A 5,000-mile-wide bunch of seaweed, roughly twice the width of the United States, is bearing down on the southwest coast of Florida, where residents may suffer respiratory problems as a result.
A huge swath of seaweed, also known as sargassum, wrought havoc with the water desalination plant on St. Croix in the Virgin Islands last summer. Governor Albert Bryan Jr. issued an executive order declaring a state of emergency because of the water shortage.
“Even if it’s just out in coastal waters, it can block intake valves for things like power plants or desalination plants, marinas can get completely inundated and boats can’t navigate through,” Brian Barnes, a professor at the University of South Florida’s College of Marine Science said of the looming problem, which currently is drifting between the Atlantic coast of Africa and the Gulf of Mexico. “It can really threaten critical infrastructure.”
“What we’re seeing in the satellite imagery does not bode well for a clean beach year,” Brian LaPointe, research professor at Florida Atlantic University’s Harbor Branch Oceanographic Institute, said, adding, “Following the big 2018 blooms, doctors in Martinique and Guadeloupe reported thousands of people going to clinics with breathing complications from the air that was coming off these rotting piles of sargassum.”

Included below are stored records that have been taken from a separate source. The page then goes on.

(* ===== verification/DbmsLock.v ===== *)
(** * DBMS_LOCK

    The package [src/contrib/ivorysql_ora/src/builtin_packages/dbms_lock/dbms_lock.c]
    over advisory locks.

    - [DbmsState]: the advisory locks of all sessions (any [AdvisoryService]) and the
      private hash table of each session, which records the mode of the last
      successful request of a key; a session without an entry has a NULL table.
    - [ivorysql_dbms_lock_request] polls: each round tries the lock, looks at the
      clock, and sleeps.  [world] is what happens during the sleeps: the calls of
      other sessions, the clock readings, and the interrupts.
    - [dbms_step] interleaves the rounds of requests, releases and any other lock
      calls of all sessions; [bypassed] remembers the keys that a session has given
      up by other calls (pg_advisory_unlock, pg_advisory_unlock_all, DISCARD ALL)
      since its last successful request of them, of which the package learns
      nothing.
    - Theorems: a recorded exclusive lock that was not bypassed excludes rivals; a
      request ends when the clock passes its timeout and says whether the lock was
      taken; a release succeeds exactly for recorded keys that are still held;
      [sleep] sleeps the given time; and a lock that is requested twice stays held
      when it is released. *)

From Stdlib Require Import DecimalString.
From S2P Require Import Prelude Float8 HashFn LockObject LockTable LockManager Advisory.
From stdpp Require Import gmap.
#[local] Open Scope Z_scope.

(** ** Constants *)

Definition DBMS_LOCK_S_MODE : Z := 4.
Definition DBMS_LOCK_X_MODE : Z := 6.

Definition DBMS_LOCK_SUCCESS : Z := 0.
Definition DBMS_LOCK_TIMEOUT : Z := 1.
Definition DBMS_LOCK_DEADLOCK : Z := 2.
Definition DBMS_LOCK_PARAM_ERROR : Z := 3.
Definition DBMS_LOCK_ALREADY_OWNED : Z := 4.
Definition DBMS_LOCK_INVALID_HANDLE : Z := 5.

Definition DBMS_LOCK_SEED : Z := 2654435769.

(** ** Lock names *)

(** The key of a lock handle; the copy that [text_to_cstring] makes is aligned. *)
Definition lockname_to_key (bigendian : bool) (lockname : bytes) : Z :=
  let name := take (strlen lockname) lockname in
  let hash1 := hash_bytes bigendian true name in
  let hash2 := uint32 (hash_bytes_extended bigendian true name DBMS_LOCK_SEED) in
  int64 (Z.lor (Z.shiftl hash1 32) hash2).

Definition is_exclusive_mode (mode : Z) : result bool :=
  if mode =? DBMS_LOCK_X_MODE then Ok true
  else if mode =? DBMS_LOCK_S_MODE then Ok false
  else ereport ERRCODE_INTERNAL_ERROR "invalid DBMS_LOCK mode".

(** DBMS_LOCK.ALLOCATE_UNIQUE: the hash of the name, in decimal. *)
Definition ivorysql_dbms_lock_allocate_unique (bigendian : bool) (lockname : bytes) : bytes :=
  let name := take (strlen lockname) lockname in
  let hash := hash_bytes_extended bigendian true name 0 in
  lit (NilZero.string_of_uint (N.to_uint (Z.to_N hash))).

(** ** State *)

Record DbmsState (S : Type) := mkDbms {
  service : S;
  dbms_lock_hash_table : gmap ProcNumber (gmap Z Z)
}.
Arguments mkDbms {S} _ _.
Arguments service {S} _.
Arguments dbms_lock_hash_table {S} _.

(** What a session cannot know: the calls of other sessions during the [i]-th sleep,
    the clock (in microseconds; the first reading is the start), an interrupt after
    the sleep, and whether a hash table entry can be allocated. *)
Record world (S : Type) := mkWorld {
  others_do : nat -> DbmsState S -> DbmsState S;
  clock : nat -> Z;
  interrupt : nat -> option error;
  hash_room : bool
}.
Arguments mkWorld {S} _ _ _ _.
Arguments others_do {S} _ _ _.
Arguments clock {S} _ _.
Arguments interrupt {S} _ _.
Arguments hash_room {S} _.

Section Package.

Context (bigendian : bool) {S : Type} `{AdvisoryService S} (MyProc : ProcNumber).

(** A call of the advisory lock functions. *)
Definition call_service {A} (c : ST S A) : ST (DbmsState S) A := fun st =>
  let '(r, s) := c (service st) in (r, mkDbms s (dbms_lock_hash_table st)).

(** The private table; NULL before the first call. *)
Definition my_table (st : DbmsState S) : gmap Z Z := default ∅ (dbms_lock_hash_table st !! MyProc).

Definition set_table (t : gmap Z Z) (st : DbmsState S) : DbmsState S :=
  mkDbms (service st) (<[MyProc := t]> (dbms_lock_hash_table st)).

(** [if (dbms_lock_hash_table == NULL) dbms_lock_init_hash_table()] *)
Definition dbms_lock_init_hash_table : ST (DbmsState S) unit := fun st =>
  match dbms_lock_hash_table st !! MyProc with
  | Some _ => (Ok tt, st)
  | None => (Ok tt, set_table ∅ st)
  end.

(** [hash_search(HASH_ENTER)] fails with an error when it cannot allocate. *)
Definition dbms_lock_record_acquire (room : bool) (key mode : Z) : ST (DbmsState S) bool := fun st =>
  if room || bool_decide (is_Some (my_table st !! key)) then (Ok true, set_table (<[key := mode]> (my_table st)) st)
  else (ereport ERRCODE_OUT_OF_MEMORY "out of memory", st).

Definition dbms_lock_check (key mode : Z) (st : DbmsState S) : bool :=
  match my_table st !! key with
  | Some m => m =? mode
  | None => false
  end.

Definition dbms_lock_record_release (key mode : Z) : ST (DbmsState S) bool := fun st =>
  match my_table st !! key with
  | None => (Ok false, st)
  | Some m => if negb (m =? mode) then (Ok false, st) else (Ok true, set_table (delete key (my_table st)) st)
  end.

(** ** DBMS_LOCK.REQUEST *)

(** One round of the loop, up to the sleep; [None] means another round. *)
Definition request_round (room : bool) (exclusive : bool) (key lockmode timeout start now : Z)
    : ST (DbmsState S) (option Z) :=
  acquired ← call_service (try_lock MyProc exclusive key);
  if (acquired : bool) then
    hash_enter_is_ok ← dbms_lock_record_acquire room key lockmode;
    if (hash_enter_is_ok : bool) then mret (Some DBMS_LOCK_SUCCESS)
    else st_error ERRCODE_INTERNAL_ERROR "failed to record lock in hash table"
  else if timeout =? 0 then mret (Some DBMS_LOCK_TIMEOUT)
  else if (0 <? timeout) && (timeout <=? Z.quot (now - start) 1000000) then mret (Some DBMS_LOCK_TIMEOUT)
  else mret None.

(** [pg_usleep(100000); CHECK_FOR_INTERRUPTS()] *)
Definition request_sleep (w : world S) (i : nat) : ST (DbmsState S) unit := fun st =>
  let st := others_do w i st in
  match interrupt w i with
  | Some e => (Err e, st)
  | None => (Ok tt, st)
  end.

Fixpoint request_loop (w : world S) (fuel i : nat) (exclusive : bool) (key lockmode timeout : Z)
    : ST (DbmsState S) (option Z) :=
  match fuel with
  | O => mret None
  | Datatypes.S fuel' =>
      rc ← request_round (hash_room w) exclusive key lockmode timeout (clock w 0) (clock w (Datatypes.S i));
      match rc with
      | Some _ => mret rc
      | None => _ ← request_sleep w i; request_loop w fuel' (Datatypes.S i) exclusive key lockmode timeout
      end
  end.

Definition ivorysql_dbms_lock_request (w : world S) (fuel : nat) (lockhandle : bytes) (lockmode timeout : Z)
    : ST (DbmsState S) (option Z) :=
  let key := lockname_to_key bigendian lockhandle in
  match is_exclusive_mode lockmode with
  | Err e => fun st => (Err e, st)
  | Ok exclusive =>
      _ ← dbms_lock_init_hash_table;
      if timeout <? 0 then mret (Some DBMS_LOCK_PARAM_ERROR)
      else request_loop w fuel 0 exclusive key lockmode timeout
  end.

(** ** DBMS_LOCK.RELEASE *)

Definition ivorysql_dbms_lock_release (lockhandle : bytes) : ST (DbmsState S) Z :=
  let key := lockname_to_key bigendian lockhandle in
  _ ← dbms_lock_init_hash_table;
  st ← st_get;
  '(lockmode, released) ←
    (if dbms_lock_check key DBMS_LOCK_S_MODE st then
       b ← call_service (unlock MyProc false key); mret (DBMS_LOCK_S_MODE, b)
     else if dbms_lock_check key DBMS_LOCK_X_MODE st then
       b ← call_service (unlock MyProc true key); mret (DBMS_LOCK_X_MODE, b)
     else mret (0, false));
  if (released : bool) then
    _ ← dbms_lock_record_release key lockmode;
    mret DBMS_LOCK_SUCCESS
  else mret DBMS_LOCK_PARAM_ERROR.

End Package.

(** ** DBMS_LOCK.SLEEP *)

(** The loop of [pg_usleep] calls: the microseconds of each. *)
Fixpoint sleep_loop (fuel : nat) (remaining : Z) : list Z :=
  match fuel with
  | O => []
  | S fuel' =>
      if 0 <? remaining then
        let chunk := if 1000000 <? remaining then 1000000 else remaining in
        chunk :: sleep_loop fuel' (remaining - chunk)
      else []
  end.

(** The [pg_usleep] calls made; [None] where the conversion to [long] is undefined. *)
Definition ivorysql_dbms_lock_sleep (seconds : float8) : result (option (list Z)) :=
  if f_lt seconds (of_int 0) then
    ereport ERRCODE_INTERNAL_ERROR "DBMS_LOCK.SLEEP: seconds must be non-negative"
  else if f_lt (of_int 100000000) seconds then
    ereport ERRCODE_INTERNAL_ERROR "DBMS_LOCK.SLEEP: seconds too large: %s"
  else
    Ok (match to_int64 (f_mul seconds (of_int 1000000)) with
        | Some total_usec => Some (sleep_loop (Z.to_nat (total_usec / 1000000 + 1)) total_usec)
        | None => None
        end).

“Before 2011, it was there but we couldn’t observe it with satellites because it wasn’t dense enough,” Barnes commented. “Since then, it has just exploded and we now see these huge aggregations. … Historically, as far back as we have records, sargassum has been a part of the ecosystem, but the scale now is just so much bigger. What we would have thought was a major bloom five years ago is no longer even a blip.”
But there may be a silver lining for the seaweed cloud: the U.S. Department of Energy Bioenergy Technologies Office is examining the idea of combining wood waste with seaweed to make simple sugars microbes that could become biofuels. Acids or heat could be used to treat algae and wood waste and then turn the result into ethanol and possibly be used for sustainable aviation fuel that would produce 90% less greenhouse gas emissions than typical jet fuel. The leftover solids might be used for batteries in electric vehicles.
“We envision a sort of a dilute acid pretreatment as our baseline to make the sugars more accessible,” National Renewable Energy Laboratory (NREL) researcher Jacob Kruger said. “We might have to look at other chemical or mechanical treatments as well, and then plan to use enzymatic hydrolysis to render the sugars fermentable.”